#### TASK REQUIREMENTS:
Reproduce the opening lines of the records exactly, up to and including the line in which "Definition recv_msg (s" occurs.
═════ RECORDS ═════
Definition negotiateProtocols (backends : list ProtocolSpec) (remote : Info) (s : Session) : Session * option string :=
  let s := open_streams backends (info_Caps remote) BaseProtocolLength s in
  if (length (ss_streams s) =? 0)%nat then (s, Some ("no matching protocols")%string) else (s, None).

Definition in_stream (code : Z) (st : Stream) : bool :=
  (st_offset st <=? code) && (code <? uint64 (st_offset st + st_length st)).

(** The number of the stream: streams are shared objects. *)
Definition getStream (s : Session) (code : Z) : option nat :=
  fst <$> list_find (fun st => in_stream code st = true) (ss_streams s).

(** A nil stream is dereferenced. *)
Definition handleStreamMessage (s : Session) (code : Z) (buf : bytes) : outcome Session :=
  match getStream s code with
  | None => Panic
  | Some i =>
      st ← idx (ss_streams s) i;
      st ← readData st code buf;
      Ok (set_streams s (<[i := st]> (ss_streams s)))
  end.

(** The body of [recvLoop] after [ReadMsg]: [Some] error ends the loop. *)
Definition recv_msg (s : Session) (code : Z) (buf : bytes) : outcome (Session * option string) :=
  if code =? pingMsg then writeCode s pongMsg
  else if code =? pongMsg then Ok (s, None)
  else if code =? discMsg then Ok (s, Some (DiscReason_String (decodeDiscMsg buf).1))
  else s ← handleStreamMessage s code buf; Ok (s, None).

(** ** The protocol handshake *)

Definition readProtocolHandshake (s : Session) (remote : PublicKey) (c : bytes) : outcome (Session * bytes * Info) :=
  '(s, c, (code, buf)) ← Session_ReadMsg s c;
  if Z.of_nat (length buf) >? baseProtocolMaxMsgSize then Err "message too big"
  else if code =? discMsg then
    let '(msg, err) := decodeDiscMsg buf in
    match err with Some e => Err e | None => Err ("disconnected: " ++ DiscReason_String msg) end
  else if negb (code =? handshakeMsg) then Err ("expected handshake, got " ++ fmt_x code)
  else
    match Info_UnmarshalRLP zero_Info buf with
    | Ok info =>
        if bool_decide (info_ID info = zero_ID) then Err (DiscReason_String DiscInvalidIdentity) else
        id ← PubkeyToEnode (Some remote);
        if negb (bytes_equal id (info_ID info)) then Err "node ID does not match" else Ok (s, c, info)
    | _ => Panic
    end.

(** The writing and the reading goroutine run concurrently; the first error received is returned,
    and either goroutine may be the first ([write_first]).  The timeout is not taken here. *)
Definition doProtocolHandshake (s : Session) (remote : PublicKey) (nodeInfo : Info) (c : bytes) (write_first : bool)
    : outcome (Session * bytes * Info) :=
  '(s1, e) ← WriteRawMsg s handshakeMsg (Info_MarshalRLP nodeInfo []);
  let r := readProtocolHandshake s1 remote c in
  match e with
  | Some e => match r with Err e' => Err (if write_first then e else e') | Panic => Panic | _ => Err e end
  | None => '(s, c, info) ← r; Ok (if info_Version info >=? snappyProtocolVersion then SetSnappy s else s, c, info)
  end.

(** ** The goroutines of a running session *)

(** Where a goroutine is: looping; with an error for [exitErr], which is recorded, then given to the streams;
    about to call [Close]; in [Disconnect], with the lock; returned. *)
Inductive pc := PRun | PExit (e : string) | PNotify (e : string) | PClose | PDisc | PDone.

(** The session, its two goroutines, and the call of [Disconnect] that holds [shutdownLock]. *)
Record running := mkRun { rn_sess : Session; rn_recv : pc; rn_keep : pc; rn_lock : option phase }.

Inductive who := Recv | Keep.
Definition pc_at (r : running) (w : who) : pc := match w with Recv => rn_recv r | Keep => rn_keep r end.

(** The goroutine [w] goes on to [p]. *)
Definition goto (r : running) (w : who) (s : Session) (p : pc) (d : option phase) : running :=
  match w with Recv => mkRun s p (rn_keep r) d | Keep => mkRun s (rn_recv r) p d end.

Definition pc_of (o : option string) : pc := match o with Some e => PExit e | None => PRun end.
Definition pc_disc (d : option phase) : pc := match d with Some _ => PDisc | None => PDone end.
(** A goroutine whose [Disconnect] returns. *)
Definition pc_end (d : option phase) (p : pc) : pc := match d, p with None, PDisc => PDone | _, _ => p end.

Inductive label :=
  | LRecv (c : bytes)               (* recvLoop reads a message from the bytes [c] *)
  | LReadErr (e : string)           (* recvLoop's read fails *)
  | LPing                           (* keepalive's ping interval *)
  | LPongTimeout                    (* keepalive's pong timer *)
  | LStop                           (* keepalive sees shutdownCh closed *)
  | LExit (w : who) | LNotify (w : who) | LClose (w : who)    (* the steps of exitErr *)
  | LDisconnect (reason : Z)        (* a client calls Disconnect *)
  | LLock                           (* the call of Disconnect that holds the lock goes on *)
  | LWrite (i : nat) (code : Z) (b : bytes)
  | LRead (i : nat)
  | LWait (i : nat).                (* a reader that waits on a stream takes the error *)

Definition update_stream (s : Session) (i : nat) (st : Stream) : Session := set_streams s (<[i := st]> (ss_streams s)).

(** One step of one goroutine.  A [WriteRawMsg] is one step: it holds [stateLock] throughout.  What a failed
    read leaves of the incoming direction is not used again. *)
Definition sess_step (r : running) (l : label) : option (outcome running) :=
  let s := rn_sess r in let d := rn_lock r in
  match l with
  | LRecv c =>
      match rn_recv r with
      | PRun => Some (match Session_ReadMsg s c with
                      | Ok (s, _, (code, buf)) => '(s, e) ← recv_msg s code buf; Ok (goto r Recv s (pc_of e) d)
                      | Err e => Ok (goto r Recv s (PExit e) d)
                      | Panic => Panic
                      | NoFuel => NoFuel
                      end)
      | _ => None
      end
  | LReadErr e => match rn_recv r with PRun => Some (Ok (goto r Recv s (PExit e) d)) | _ => None end
  | LPing => match rn_keep r with PRun => Some ('(s, e) ← writeCode s pingMsg; Ok (goto r Keep s (pc_of e) d)) | _ => None end
  | LPongTimeout => match rn_keep r with PRun => Some (Ok (goto r Keep s (PExit (DiscReason_String DiscProtocolError)) d)) | _ => None end
  | LStop => match rn_keep r with PRun => if IsClosed s then Some (Ok (goto r Keep s PDone d)) else None | _ => None end
  | LExit w => match pc_at r w, d with PExit e, None => Some (Ok (goto r w (set_err s e) (PNotify e) d)) | _, _ => None end
  | LNotify w => match pc_at r w with PNotify e => Some (Ok (goto r w (exit_notify s e) PClose d)) | _ => None end
  | LClose w =>
      match pc_at r w, d with
      | PClose, None => let '(s, d) := Disconnect_start s DiscQuitting in Some (Ok (goto r w s (pc_disc d) d))
      | _, _ => None
      end
  | LDisconnect reason =>
      match d with None => let '(s, d) := Disconnect_start s reason in Some (Ok (mkRun s (rn_recv r) (rn_keep r) d)) | Some _ => None end
  | LLock =>
      match d with
      | Some d => Some ('(s, d) ← Disconnect_step s d; Ok (mkRun s (pc_end d (rn_recv r)) (pc_end d (rn_keep r)) d))
      | None => None
      end
  | LWrite i code b =>
      match ss_streams s !! i with
      | Some st => Some ('(s, _) ← stream_WriteMsg s st code b; Ok (mkRun s (rn_recv r) (rn_keep r) d))
      | None => None
      end
  | LRead i =>
      match ss_streams s !! i with
      | Some st => Some ('(st, _) ← ReadMsg st; Ok (mkRun (update_stream s i st) (rn_recv r) (rn_keep r) d))
      | None => None
      end
  | LWait i =>
      match ss_streams s !! i with
      | Some st => match read_wait st with Some (st, _) => Some (Ok (mkRun (update_stream s i st) (rn_recv r) (rn_keep r) d)) | None => None end
      | None => None
      end
  end.

(** ** Negotiation *)

(** The protocols both sides have, in the order the remote announced them. *)
Definition matched (backends : list ProtocolSpec) (caps : list Cap) : list ProtocolSpec :=
  omap (fun i => getProtocol backends (cap_Name i) (cap_Version i)) caps.

(** Consecutive code ranges from [off] on. *)
Fixpoint layout (off : Z) (l : list ProtocolSpec) : list Stream :=
  match l with
  | [] => []
  | p :: l => NewStream off (spec_Length p) p :: layout (off + spec_Length p) l
  end.

Definition total (l : list ProtocolSpec) : Z := foldr (fun p n => spec_Length p + n) 0 l.

Lemma total_nonneg l : Forall (fun p => 0 <= spec_Length p) l -> 0 <= total l.
Proof. induction 1; simpl; lia. Qed.

Lemma open_streams_layout backends caps : forall off s,
  Forall (fun p => 0 <= spec_Length p) (matched backends caps) -> 0 <= off -> off + total (matched backends caps) < 2 ^ 64 ->
  open_streams backends caps off s = set_streams s (ss_streams s ++ layout off (matched backends caps)).
Proof.
  induction caps as [|c caps IH]; intros off s; cbn [open_streams].
  - intros _ _ _. cbn [matched omap list_omap layout]. rewrite app_nil_r. by destruct s.
  - change (matched backends (c :: caps)) with
      (match getProtocol backends (cap_Name c) (cap_Version c) with Some p => p :: matched backends caps | None => matched backends caps end).
    destruct (getProtocol backends (cap_Name c) (cap_Version c)) as [b|]; [|apply IH].
    change (total (b :: ?l)) with (spec_Length b + total l). intros [Hb Hl]%Forall_cons Ho Ht. pose proof (total_nonneg _ Hl).
    unfold uint64. rewrite Z.mod_small by lia. rewrite IH by (done || lia). unfold OpenStream. simpl. by rewrite <-app_assoc.
Qed.

Lemma layout_bounds l : forall off i st, Forall (fun p => 0 <= spec_Length p) l -> layout off l !! i = Some st ->
  off <= st_offset st /\ st_offset st + st_length st <= off + total l /\ 0 <= st_length st /\ st_recvBuf st = None /\ st_error st = None.
Proof.
  induction l as [|p l IH]; intros off i st Hl Hi; [done|]. apply Forall_cons in Hl as [Hp Hl]. pose proof (total_nonneg _ Hl).
  destruct i as [|i]; simpl in Hi.
  - simplify_eq. simpl. split_and!; (lia || done).
  - apply IH in Hi; [|done]. simpl. destruct Hi as (? & ? & ? & ? & ?). split_and!; (lia || done).
Qed.

(** A later stream starts after an earlier one ends. *)
Lemma layout_disjoint l : forall off i j a b, Forall (fun p => 0 <= spec_Length p) l -> (i < j)%nat ->
  layout off l !! i = Some a -> layout off l !! j = Some b -> st_offset a + st_length a <= st_offset b.
Proof.
  induction l as [|p l IH]; intros off i j a b Hl Hij Ha Hb; [done|]. apply Forall_cons in Hl as [Hp Hl].
  destruct j as [|j]; [lia|]. simpl in Hb. destruct i as [|i]; simpl in Ha.
  - simplify_eq. simpl. by apply (layout_bounds l _ j) in Hb as (? & _).
  - eapply (IH _ i j); eauto. lia.
Qed.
═════
#### EXERCISE RESPONSE:
Definition negotiateProtocols (backends : list ProtocolSpec) (remote : Info) (s : Session) : Session * option string :=
  let s := open_streams backends (info_Caps remote) BaseProtocolLength s in
  if (length (ss_streams s) =? 0)%nat then (s, Some ("no matching protocols")%string) else (s, None).

Definition in_stream (code : Z) (st : Stream) : bool :=
  (st_offset st <=? code) && (code <? uint64 (st_offset st + st_length st)).

(** The number of the stream: streams are shared objects. *)
Definition getStream (s : Session) (code : Z) : option nat :=
  fst <$> list_find (fun st => in_stream code st = true) (ss_streams s).

(** A nil stream is dereferenced. *)
Definition handleStreamMessage (s : Session) (code : Z) (buf : bytes) : outcome Session :=
  match getStream s code with
  | None => Panic
  | Some i =>
      st ← idx (ss_streams s) i;
      st ← readData st code buf;
      Ok (set_streams s (<[i := st]> (ss_streams s)))
  end.

(** The body of [recvLoop] after [ReadMsg]: [Some] error ends the loop. *)
Definition recv_msg (s : Session) (code : Z) (buf : bytes) : outcome (Session * option string) :=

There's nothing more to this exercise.